(* ===== verification/UInt32Set.v ===== *)
(** * Sets of uint32: the interfaces of [pkg/uint32set/types.go]

    The Go interfaces [UInt32Set], [UInt32SetChooser] and [UInt32SetChecker]
    are operation classes; what their doc comments promise is stated by the law
    classes [SetLaws], [ChooserLaws] and [CheckerLaws], against a membership
    predicate.  The implementations are in [HashSet] and [SortedSet]; the IPAM
    controller is verified against the classes of this file. *)

From S2P Require Import Prelude.

(** The values one call of [AddOneInRange] draws from [math/rand]. *)
Record rng := Rng { Intn : Z → Z; Int63n : Z → Z }.

(** Documented behaviour of [rand.Intn] and [rand.Int63n]. *)
Definition rng_ok (r : rng) : Prop :=
  ∀ n, 0 < n → 0 ≤ Intn r n < n ∧ 0 ≤ Int63n r n < n.

(** ** Operations *)

Class UInt32Set (S : Type) := {
  set_IsEmpty : M S bool;
  set_Has : Z → M S bool;
  set_Add : Z → M S bool;
  set_Remove : Z → M S bool;
  set_Export : M S (list Z);
  set_RExport : M S (list Z);
  set_String : M S string
}.

Class UInt32SetChooser (S : Type) :=
  set_AddOneInRange : rng → Z → Z → M S (Z * bool).

Class UInt32SetChecker (S : Type) :=
  set_CouldAddInRange : Z → Z → Z → bool → M S bool.

(** ** Runs

    [RExport] returns a set as a flat list first, last, first, last, ... *)

(** Runs that start at or above [lo], ascending, separated by gaps. *)
Fixpoint runs_from (lo : Z) (rs : list (Z * Z)) : Prop :=
  match rs with
  | [] => True
  | (f, l) :: rs => lo ≤ f ∧ f ≤ l ∧ l < W32 ∧ runs_from (l + 2) rs
  end.

Definition in_runs (x : Z) (rs : list (Z * Z)) : Prop :=
  Exists (λ r, r.1 ≤ x ≤ r.2) rs.

Definition flatten_runs (rs : list (Z * Z)) : list Z :=
  rs ≫= λ r, [r.1; r.2].

Lemma runs_from_weaken lo lo' rs : lo' ≤ lo → runs_from lo rs → runs_from lo' rs.
Proof. destruct rs as [|[f l] rs]; simpl; [done|]. intuition lia. Qed.

Lemma runs_from_in lo rs x : runs_from lo rs → in_runs x rs → lo ≤ x < W32.
Proof.
  revert lo. induction rs as [|[f l] rs IH]; intros lo; [by inversion 2|].
  intros (?&?&?&Hrs) Hx. apply Exists_cons in Hx as [?|Hx]; simpl in *; [lia|].
  specialize (IH _ Hrs Hx). lia.
Qed.

Lemma in_runs_cons x f l rs : in_runs x ((f, l) :: rs) ↔ f ≤ x ≤ l ∨ in_runs x rs.
Proof. apply Exists_cons. Qed.

Lemma in_runs_app x a b : in_runs x (a ++ b) ↔ in_runs x a ∨ in_runs x b.
Proof. apply Exists_app. Qed.

Lemma in_runs_nil x : ¬ in_runs x [].
Proof. by inversion 1. Qed.

Lemma runs_from_raise lo k rs :
  runs_from lo rs → Forall (λ r, k ≤ r.1) rs → runs_from k rs.
Proof. destruct rs as [|[f l] rs]; simpl; [done|]. rewrite Forall_cons. simpl. tauto. Qed.

Lemma runs_from_app lo a b :
  runs_from lo (a ++ b) ↔
  runs_from lo a ∧ runs_from lo b ∧ (∀ r s, r ∈ a → s ∈ b → r.2 + 2 ≤ s.1).
Proof.
  revert lo. induction a as [|[f l] a IH]; intros lo; simpl; [set_solver|].
  rewrite IH. split.
  - intros (?&?&?&?&Hb&Hab). split_and!; try done.
    + eapply runs_from_weaken; [|done]. lia.
    + intros r s [->|?]%elem_of_cons Hs; [|by apply Hab]. simpl.
      clear -Hb Hs. revert Hb. generalize (l + 2). intros k. revert k.
      induction b as [|[f' l'] b IH]; intros k; [set_solver|]. intros (?&?&?&Hb).
      apply elem_of_cons in Hs as [->|Hs]; [done|]. specialize (IH Hs _ Hb). lia.
  - intros ((?&?&?&?)&Hb&Hab). split_and!; try done.
    + apply (runs_from_raise lo); [done|]. apply Forall_forall. intros s Hs.
      apply (Hab (f, l) s); [by apply elem_of_cons; left|done].
    + intros r s Hr. apply Hab. by apply elem_of_cons; right.
Qed.

Lemma runs_from_snoc lo rs f l :
  runs_from lo rs → (∀ r, r ∈ rs → r.2 + 2 ≤ f) → lo ≤ f → f ≤ l → l < W32 →
  runs_from lo (rs ++ [(f, l)]).
Proof.
  intros. apply runs_from_app. split_and!; [done|done|].
  intros r s Hr ->%list_elem_of_singleton. auto.
Qed.

Lemma in_runs_single x f l : in_runs x [(f, l)] ↔ f ≤ x ≤ l.
Proof. rewrite in_runs_cons. pose proof (in_runs_nil x). tauto. Qed.

(** Two canonical run lists for the same set are equal: a run list is a
    canonical form. *)
Lemma runs_from_unique lo rs1 rs2 :
  runs_from lo rs1 → runs_from lo rs2 → (∀ x, in_runs x rs1 ↔ in_runs x rs2) →
  rs1 = rs2.
Proof.
  revert lo rs2. induction rs1 as [|[f1 l1] rs1 IH]; intros lo [|[f2 l2] rs2] H1 H2 Heq.
  - done.
  - exfalso. apply (in_runs_nil f2), Heq, in_runs_cons. simpl in H2. lia.
  - exfalso. apply (in_runs_nil f1), Heq, in_runs_cons. simpl in H1. lia.
  - destruct H1 as (?&?&?&H1), H2 as (?&?&?&H2).
    assert (Hin1 := λ x, runs_from_in _ _ x H1).
    assert (Hin2 := λ x, runs_from_in _ _ x H2).
    assert (Hc : ∀ x, (f1 ≤ x ≤ l1 ∨ in_runs x rs1) ↔ (f2 ≤ x ≤ l2 ∨ in_runs x rs2)).
    { intros x. by rewrite <- !in_runs_cons. }
    assert (f1 = f2) as ->.
    { destruct (proj1 (Hc f1)) as [?|?%Hin2]; [lia| |];
      destruct (proj2 (Hc f2)) as [?|?%Hin1]; lia. }
    assert (l1 = l2) as ->.
    { destruct (Z.lt_trichotomy l1 l2) as [?|[?|?]]; [|done|].
      - destruct (proj2 (Hc (l1 + 1))) as [?|?%Hin1]; lia.
      - destruct (proj1 (Hc (l2 + 1))) as [?|?%Hin2]; lia. }
    f_equal. apply (IH (l2 + 2)); [done|done|]. intros x. specialize (Hc x).
    split; intros Hx.
    + pose proof (Hin1 _ Hx). destruct (proj1 Hc); [auto|lia|done].
    + pose proof (Hin2 _ Hx). destruct (proj2 Hc); [auto|lia|done].
Qed.

Lemma flatten_runs_inj rs1 rs2 : flatten_runs rs1 = flatten_runs rs2 → rs1 = rs2.
Proof.
  revert rs2. induction rs1 as [|[f1 l1] rs1 IH]; intros [|[f2 l2] rs2]; simpl; try done.
  intros [= -> -> E]. f_equal. by apply IH.
Qed.

(** ** Laws *)

Section Laws.
Context (S : Type) `{UInt32Set S}.

(** What [types.go] says of each operation of [UInt32Set]. *)
Class SetLaws := {
  set_ok : S → Prop;
  set_mem : S → Z → Prop;
  set_mem_u32 s x : set_ok s → set_mem s x → is_u32 x;
  set_mem_dec s x : set_ok s → set_mem s x ∨ ¬ set_mem s x;
  set_IsEmpty_spec s : set_ok s →
    runs set_IsEmpty s (λ b s', (set_ok s' ∧ ∀ y, set_mem s' y ↔ set_mem s y) ∧
      (b = true ↔ ∀ x, ¬ set_mem s x));
  set_Has_spec s x : set_ok s → is_u32 x →
    runs (set_Has x) s (λ b s', (set_ok s' ∧ ∀ y, set_mem s' y ↔ set_mem s y) ∧
      (b = true ↔ set_mem s x));
  set_Add_spec s x : set_ok s → is_u32 x →
    runs (set_Add x) s (λ b s', set_ok s' ∧ (∀ y, set_mem s' y ↔ y = x ∨ set_mem s y) ∧
      (b = true ↔ ¬ set_mem s x));
  set_Remove_spec s x : set_ok s → is_u32 x →
    runs (set_Remove x) s (λ b s', set_ok s' ∧
      (∀ y, set_mem s' y ↔ y ≠ x ∧ set_mem s y) ∧ (b = true ↔ set_mem s x));
  set_Export_spec s : set_ok s →
    runs set_Export s (λ l s', (set_ok s' ∧ ∀ y, set_mem s' y ↔ set_mem s y) ∧
      StronglySorted Z.lt l ∧ ∀ x, x ∈ l ↔ set_mem s x);
  set_RExport_spec s : set_ok s →
    runs set_RExport s (λ l s', (set_ok s' ∧ ∀ y, set_mem s' y ↔ set_mem s y) ∧
      ∃ rs, l = flatten_runs rs ∧ runs_from 0 rs ∧ ∀ x, in_runs x rs ↔ set_mem s x)
}.

Context `{UInt32SetChooser S, UInt32SetChecker S, SetLaws}.

(** [AddOneInRange]: a free number of the range is added and returned when
    there is one; otherwise nothing changes. *)
Class ChooserLaws :=
  set_AddOneInRange_spec r s min max :
    rng_ok r → set_ok s → is_u32 min → is_u32 max →
    runs (set_AddOneInRange r min max) s (λ xb s', is_u32 xb.1 ∧
      if xb.2
      then min ≤ xb.1 ≤ max ∧ ¬ set_mem s xb.1 ∧ set_ok s' ∧
           (∀ y, set_mem s' y ↔ y = xb.1 ∨ set_mem s y)
      else (set_ok s' ∧ ∀ y, set_mem s' y ↔ set_mem s y) ∧
           ∀ y, min ≤ y ≤ max → set_mem s y).

(** [CouldAddInRange]: the verdict, and the add when one was possible. *)
Class CheckerLaws :=
  set_CouldAddInRange_spec s min max x could :
    set_ok s → is_u32 x →
    runs (set_CouldAddInRange min max x could) s (λ b s',
      set_ok s' ∧
      (b = true ↔ (could = true ↔ (min ≤ x ≤ max ∧ ¬ set_mem s x))) ∧
      (∀ y, set_mem s' y ↔ (y = x ∧ min ≤ x ≤ max) ∨ set_mem s y)).
End Laws.

#[export] Hint Mode SetLaws ! - : typeclass_instances.
Arguments set_ok {S _ _} _ : simpl never.
Arguments set_mem {S _ _} _ _ : simpl never.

> **Problem to work on**
Could you return, word for word, only the lines running from the first line of the material above to the line that contains "(** Documented behaviour", inclusive?

> **Task output**
(* ===== verification/UInt32Set.v ===== *)
(** * Sets of uint32: the interfaces of [pkg/uint32set/types.go]

    The Go interfaces [UInt32Set], [UInt32SetChooser] and [UInt32SetChecker]
    are operation classes; what their doc comments promise is stated by the law
    classes [SetLaws], [ChooserLaws] and [CheckerLaws], against a membership
    predicate.  The implementations are in [HashSet] and [SortedSet]; the IPAM
    controller is verified against the classes of this file. *)

From S2P Require Import Prelude.

(** The values one call of [AddOneInRange] draws from [math/rand]. *)
Record rng := Rng { Intn : Z → Z; Int63n : Z → Z }.

(** Documented behaviour of [rand.Intn] and [rand.Int63n]. *)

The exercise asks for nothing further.